Personal information
- Date of birth: 1 May 1999 (age 26)
- Place of birth: Malmö, Sweden
- Height: 1.73 m (5 ft 8 in)
- Position: Midfielder

Senior career*
- Years: Team / Apps / (Gls)
- 2016–2017: BK Olympic / 14 / (0)
- 2017: Trelleborg / 0 / (0)
- 2018: BK Olympic / 8 / (0)
- 2018–2019: Ariana FC / 11 / (7)
- 2019: IFK Malmö / 12 / (3)
- 2020: BK Olympic / 10 / (1)
- 2021: Ariana FC / 20 / (3)
- 2022: FC Rosengård 1917 / 13 / (2)
- 2023–: Ariana FC / 12 / (0)

International career^{‡}
- 2016: Afghanistan / 1 / (0)

= Edriss Hushmand =

Swedish-Afghan footballer

Edriss Hushmand (born 1 May 1999) is a footballer who plays for Swedish club Ariana FC as a midfielder.

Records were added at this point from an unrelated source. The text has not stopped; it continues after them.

(** ** The bulk path as the specification words it

    Each channel is clamped at the upper bound only, the triplets are
    concatenated and written in one call, and a commit follows. *)
Definition send_list_as_specified (colors : list (Z * Z * Z))
  : M BlinkyTape unit :=
  serial_write (flat_map triplet_upper colors) ;;
  show.

(** ** The byte stream on the wire

    The bytes a trace has sent to the device, in order, whatever the way
    they were split into writes. *)
Definition written (c : serial_call) : bytes :=
  match c with
  | Write data => data
  | _ => []
  end.

Definition wire (trace : list serial_call) : bytes := flat_map written trace.

(** A byte that is legal colour data: the module docstring reserves 255. *)
Definition is_data (x : Z) : Prop := 0 <= x <= 254.

(** A run of colour triplets. *)
Inductive pixel_data : bytes -> Prop :=
| pixel_data_nil : pixel_data []
| pixel_data_cons x y z rest :
    is_data x -> is_data y -> is_data z -> pixel_data rest ->
    pixel_data (x :: y :: z :: rest).

(** A run of 3-byte blocks, each a colour triplet or the show command. *)
Inductive framed : bytes -> Prop :=
| framed_nil : framed []
| framed_data x y z rest :
    is_data x -> is_data y -> is_data z -> framed rest ->
    framed (x :: y :: z :: rest)
| framed_show rest : framed rest -> framed (0 :: 0 :: 255 :: rest).

(** The attributes no method assigns. *)
Definition config (self : BlinkyTape) : string * Z * bool :=
  (port self, ledCount self, buffered self).

(** The object a successful constructor returns. *)
Definition fresh (p : string) (lc : Z) (bf : bool) : BlinkyTape :=
  mkBlinkyTape p lc bf [] [Write [0; 0; 255]; Flush; FlushInput].

(** The accumulator holds colour triplets only and the bytes sent so far
    are a run of well-formed blocks. *)
Definition well_framed (self : BlinkyTape) : Prop :=
  pixel_data (buf self) /\ framed (wire (serial self)).

(** Sessions and hosts for the concrete runs of the later sections. *)
Definition tape5 : BlinkyTape := fresh "COM5" 5 true.

Definition tape0 : BlinkyTape := fresh "COM5" 0 true.

Definition tape60_immediate_used : BlinkyTape :=
  after [SendPixel 1 2 3; DisplayColor 4 5 6; SendList [(7, 8, 9)]]
        tape60_immediate.


(** * Properties *)

(** ** Basic equations of the methods *)

Ltac run :=
  cbv [show send_list sendPixel displayColor perform
       serial_write serial_flush serial_flushInput
       bind ret raise get modify eval called set_buf control];
  cbn [port ledCount buffered buf serial fst snd].

Lemma geb_255 (x : Z) : (x >=? 255) = (255 <=? x).
Proof. apply Z.geb_leb. Qed.

Ltac split_clamps :=
  repeat match goal with
    | |- context [?x >=? 255] => rewrite (geb_255 x)
    | |- context [?x <? ?y] => destruct (Z.ltb_spec x y)
    | |- context [?x <=? ?y] => destruct (Z.leb_spec x y)
    end.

Born in Sweden, he represented Afghanistan at international level.

==Career==
Born in Malmö, Hushmand has played for BK Olympic, Trelleborg, Ariana FC, IFK Malmö
and FC Rosengård 1917, and made one appearance for the Afghanistan national football team. In April 2024, he was charged with raping two minors.